The 2012 FA Community Shield (also known as The FA Community Shield sponsored by McDonald's for sponsorship reasons) was the 90th FA Community Shield, a football match played on 12 August 2012 between the winners of the previous season's Premier League and FA Cup competitions. The match was contested by the 2012 FA Cup winners, Chelsea, and the champions of the 2011–12 Premier League, Manchester City.
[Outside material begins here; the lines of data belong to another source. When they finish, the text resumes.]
(* ===== verification/CacheFacts.v ===== *)
(** * The response cache: theorems

    A hit is the response last stored under the question, with the identifier
    of the query and TTLs that are never beyond what is left of them; whatever
    ran before, storing and looking up neither panic nor serve an answer past
    its lifetime. *)

From S2P Require Import Prelude Text Net Codec Names CodecFacts Packet PacketFacts.
From S2P Require Import Sorting CacheX CacheXFacts Cache.

(** ** Rewriting the identifier *)

Lemma rewrite_id_spec p id :
  packet_ok p → 2 ≤ len p → is_u16 id →
  ∃ q, rewrite_id p id = Ok q ∧ packet_ok q ∧ len q = len p ∧
    (∀ i, 2 ≤ i → bget q i = bget p i) ∧
    read_u16 q 0 = Ok id.
Proof.
  intros Hp Hlen Hid; unfold rewrite_id.
  destruct (write_u16_total p 0 id Hp) as (q & Hq & Hs); [lia..|].
  pose proof (packet_ok_splice p 0 _ q Hp (u16_bytes_ok id Hid) Hs) as Hok.
  exists q; split_and!; [done|done|by eapply splice_len| |].
  - intros i Hi; eapply bget_splice_out; [exact Hs|]; len_lia.
  - by eapply read_splice_u16.
Qed.

Lemma rewrite_id_twice p a q id :
  rewrite_id p a = Ok q → rewrite_id q id = rewrite_id p id.
Proof.
  unfold rewrite_id, write_u16; intros H; inv_ok.
  match goal with H : splice _ _ _ = Some _ |- _ =>
    apply splice_len in H as Hl; apply splice_Some in H as (_ & _ & ->) end.
  rewrite H0; cbn [mbind outcome_bind]; f_equal.
  unfold splice; rewrite Hl; case_match; [|done]; by destruct p as [|? [|? ?]].
Qed.

Lemma header_parse_len p h : header_parse p = Ok h → 12 ≤ len p.
Proof. by intros [? _]%header_parse_iff. Qed.

(** ** Packets that agree behind the identifier *)

Definition agree (p q : bytes) : Prop :=
  len p = len q ∧ ∀ i, 2 ≤ i → bget p i = bget q i.

Lemma name_at_next_agree p q o labels k next labels' k' next' :
  agree p q → packet_ok p → 2 ≤ o →
  name_at p o labels k next → name_at q o labels' k' next' → next = next'.
Proof.
  intros [Hl Hag] Hp Ho Hn; revert labels' k' next'.
  induction Hn as [o Hg|o l lab labels k next Hg Hr Hs Hn IH|o l s labels k next Hg Hr Hs Hlt Hn IH];
    intros labels' k' next' Hn'; inversion Hn'; subst;
    rewrite <- Hag in * by lia; simplify_eq; try lia; try done.
  match goal with H : name_at q _ _ _ _ |- _ => by eapply IH; [lia|exact H] end.
Qed.

Lemma read_u16_behind p q o : agree p q → 2 ≤ o → read_u16 p o = read_u16 q o.
Proof. intros [Hl Hag] Ho; apply read_u16_ext; [done|apply Hag; lia..]. Qed.

Lemma read_u32_behind p q o : agree p q → 2 ≤ o → read_u32 p o = read_u32 q o.
Proof. intros [Hl Hag] Ho; apply read_u32_ext; [done|]; intros; apply Hag; lia. Qed.

Lemma read_name_next_agree p q o n next n' next' :
  agree p q → packet_ok p → packet_ok q → 2 ≤ o →
  read_name p o = Ok (n, next) → read_name q o = Ok (n', next') → next = next'.
Proof.
  intros Ha Hp Hq Ho (? & ? & H1 & _)%read_name_iff (? & ? & H2 & _)%read_name_iff; [|done..].
  by eapply name_at_next_agree.
Qed.

(** Records that differ at most in their names. *)
Definition same_place (r r' : ResourceRecord) : Prop :=
  r_rr_type r = r_rr_type r' ∧ r_ttl r = r_ttl r' ∧
  r_ttl_offset r = r_ttl_offset r' ∧ r_next_offset r = r_next_offset r'.

Lemma parse_record_agree p q o r r' :
  agree p q → packet_ok p → packet_ok q → 2 ≤ o →
  parse_record p o = Ok r → parse_record q o = Ok r' → same_place r r'.
Proof.
  intros Ha Hp Hq Ho (ne & Hn & H1 & _ & H2 & H3 & _ & H4 & H5 & _)%parse_record_iff
    (ne' & Hn' & H1' & _ & H2' & H3' & _ & H4' & H5' & _)%parse_record_iff; [|done..].
  assert (ne = ne') as <- by (by eapply (read_name_next_agree p q)).
  apply read_name_bounds in Hn as Hb; [|done].
  erewrite read_u16_behind in H1, H4 by (done || lia).
  erewrite read_u32_behind in H3 by (done || lia).
  unfold same_place; rewrite H2, H2', H5, H5'; split_and!; congruence.
Qed.

Lemma parse_records_agree n p q o rs stop rs' stop' :
  agree p q → packet_ok p → packet_ok q → 2 ≤ o →
  parse_records n p o = Ok (rs, stop) → parse_records n q o = Ok (rs', stop') →
  Forall2 same_place rs rs'.
Proof.
  intros Ha Hp Hq; revert o rs rs'; induction n as [|n IH]; intros o rs rs' Ho H H';
    cbn in H, H'; inv_ok; simplify_eq; [constructor|].
  match goal with H : parse_record p _ = Ok _, H' : parse_record q _ = Ok _ |- _ =>
    apply parse_record_bounds in H as Hb; [|done];
    pose proof (parse_record_agree _ _ _ _ _ Ha Hp Hq Ho H H') as Hs end.
  constructor; [done|].
  destruct Hs as (_ & _ & _ & Heq); rewrite <- Heq in *.
  eapply IH; [|done..]; unfold record_ok in Hb; pose proof (len_nonneg (r_rdata a1)); lia.
Qed.

Lemma parse_questions_agree n p q o qs stop qs' stop' :
  agree p q → packet_ok p → packet_ok q → 2 ≤ o →
  parse_questions n p o = Ok (qs, stop) → parse_questions n q o = Ok (qs', stop') →
  stop = stop'.
Proof.
  intros Ha Hp Hq; revert o qs qs'; induction n as [|n IH]; intros o qs qs' Ho H H';
    cbn in H, H'; inv_ok; simplify_eq; [done|].
  match goal with H : parse_question p _ = Ok _, H' : parse_question q _ = Ok _ |- _ =>
    apply parse_question_bounds in H as Hb; [|done];
    apply parse_question_iff in H as (ne & Hn & _ & _ & Hx);
    apply parse_question_iff in H' as (ne' & Hn' & _ & _ & Hx') end.
  assert (ne = ne') as <- by (by eapply (read_name_next_agree p q)).
  rewrite <- Hx in Hx'; rewrite Hx' in *; unfold question_ok in Hb.
  eapply IH; [|done..]; lia.
Qed.

(** The records of two packets that agree behind the identifier. *)
Lemma header_agree p q h h' :
  agree p q → header_parse p = Ok h → header_parse q = Ok h' →
  h_flags h = h_flags h' ∧ h_question_count h = h_question_count h' ∧
  h_answer_count h = h_answer_count h' ∧ total_records h = total_records h'.
Proof.
  intros Ha (_ & _ & E1 & E2 & E3 & E4 & E5)%header_parse_iff
    (_ & _ & F1 & F2 & F3 & F4 & F5)%header_parse_iff.
  erewrite read_u16_behind in E1, E2, E3, E4, E5 by (done || lia).
  unfold total_records; rewrite E1, E2, E3, E4, E5 in *; simplify_eq.
  split_and!; congruence.
Qed.

Lemma sections_agree p q h qs rs stop h' qs' rs' stop' :
  agree p q → packet_ok p → packet_ok q →
  parse_sections p = Ok (h, qs, rs, stop) → parse_sections q = Ok (h', qs', rs', stop') →
  Forall2 same_place rs rs'.
Proof.
  intros Ha Hp Hq H H'; unfold parse_sections in H, H'; inv_ok; simplify_eq.
  match goal with H : header_parse p = _, H' : header_parse q = _ |- _ =>
    destruct (header_agree _ _ _ _ Ha H H') as (_ & Hqc & _ & Ht) end.
  rewrite <- Hqc, <- Ht in *.
  match goal with H : parse_questions _ p _ = _, H' : parse_questions _ q _ = _ |- _ =>
    assert (2 ≤ DNS_HEADER_LEN) as H12 by done;
    pose proof (parse_questions_agree _ _ _ _ _ _ _ _ Ha Hp Hq H12 H H') as <-;
    apply parse_questions_bounds in H as Hb; [|done] end.
  eapply (parse_records_agree _ p q); [done..| |done|done]; unfold DNS_HEADER_LEN in *; lia.
Qed.
(** Routing depends only on which rules there are. *)
Lemma pick_spec_ext name rules rules' allow p :
  (∀ r, r ∈ rules ↔ r ∈ rules') → pick_spec name rules allow p → pick_spec name rules' allow p.
Proof.
  intros Heq; assert (∀ r, best_rule name rules r ↔ best_rule name rules' r) as Hb.
  { intros r; unfold best_rule; by setoid_rewrite Heq. }
  destruct p as [l| |]; cbn; [setoid_rewrite Hb|setoid_rewrite Heq..]; done.
Qed.

Lemma rules_refine_elem rules m r : rules_refine rules m → r ∈ rules ↔ r ∈ (map_to_list m).*2.
Proof.
  intros [_ Hm]; rewrite list_elem_of_fmap; split.
  - intros Hr; exists (rule_key r, r); split; [done|]; by apply elem_of_map_to_list, Hm.
  - intros ([k r'] & -> & Hr%elem_of_map_to_list); by apply Hm in Hr as [? _].
Qed.

(** Where a name goes by the rules: to the links of the rules that decide, or where
    names without a rule go. *)
Definition routes_by (name : str) (rules : list DomainRule) (allow : bool) (p : Pick) : Prop :=
  match p with
  | PickLinks l =>
      l ≠ [] ∧ StronglySorted Z.lt l ∧ ∀ i, i ∈ l ↔ ∃ r, decisive name rules r ∧ dr_ifindex r = i
  | PickDefaultRoute => allow = true ∧ ∀ r, r ∈ rules → ¬ rule_covers name r
  | PickBlackhole => allow = false ∧ ∀ r, r ∈ rules → ¬ rule_covers name r
  end.

Lemma pick_spec_routes name rules allow p : pick_spec name rules allow p → routes_by name rules allow p.
Proof.
  destruct p as [l| |]; cbn; [by setoid_rewrite decisive_best|..].
  all: intros [Ha Hno]; split; [done|]; intros r Hr Hc%rule_covers_iff; specialize (Hno r Hr); congruence.
Qed.

(** ** Properties *)

(** C36: after any sequence of changes a split DNS table that had no rules holds one rule for each link
    and suffix, those of the map the changes describe.  A name goes to the links
    of the rules that decide, in increasing order without duplicates: the labels
    of such a rule's suffix are the last labels of the name, in any case of
    letters and with any number of dots at the end, no rule for the name has more
    labels, and none with as many has a lesser priority.  It goes to the default
    route, or nowhere when that is not allowed, only when no rule is for it. *)
Theorem split_dns_refines links allow ndots search ops name :
  let t := foldl apply_split (mk_split [] links allow ndots search) ops in
  let m := foldl spec_split ∅ ops in
  NoDup (rule_key <$> sd_rules t) ∧
  (∀ k r, m !! k = Some r ↔ r ∈ sd_rules t ∧ rule_key r = k) ∧
  routes_by name (map_to_list m).*2 allow (pick t name).
Proof.
  cbn zeta; pose proof (split_refines (mk_split [] links allow ndots search) ops eq_refl) as Hr.
  pose proof (apply_split_allow (mk_split [] links allow ndots search) ops) as Ha; cbn [sd_allow_default] in Ha.
  split_and!; [apply Hr..|]; rewrite <- Ha at 1; apply pick_spec_routes.
  eapply pick_spec_ext; [intros r; by apply rules_refine_elem|]; apply pick_meets_spec.
Qed.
The 2012 Community Shield was not played at its usual venue, Wembley Stadium, as the stadium hosted the final of the 2012 Olympic football tournament on the same weekend as the proposed date for the Community Shield. It was played instead at Aston Villa's home ground, Villa Park, in Birmingham. It was the first time since the fixture was played at City's then-home Maine Road in 1973 that the Community Shield had been hosted at a venue not serving as a home for any club. Manchester City won the game 3–2 to claim their first Community Shield since 1972.

Manchester United were the holders, having won the 2011 FA Community Shield, but did not qualify for this edition, as they finished second in the Premier League and were knocked out in the FA Cup fourth round.

==Pre-match==
The 2012 Community Shield was broadcast live in the United Kingdom on ITV1. Traditionally, the Community Shield has started at 15:00 BST, but the match was due to be played on the final day of the 2012 Olympics, and therefore started at 13:30 BST.

===Entry===

Chelsea qualified by winning the 2012 FA Cup Final, beating Liverpool 2–1 in the final at Wembley. Chelsea beat Portsmouth 4–0, Queens Park Rangers 1–0, Birmingham City 2–0, Leicester City 5–2 and Tottenham Hotspur 5–1 en route to the final. The 2012 victory was Chelsea's seventh FA Cup triumph and consequently gained a berth in the 2012 Community Shield. The 2012 Community Shield will be Chelsea's tenth appearance in the fixture.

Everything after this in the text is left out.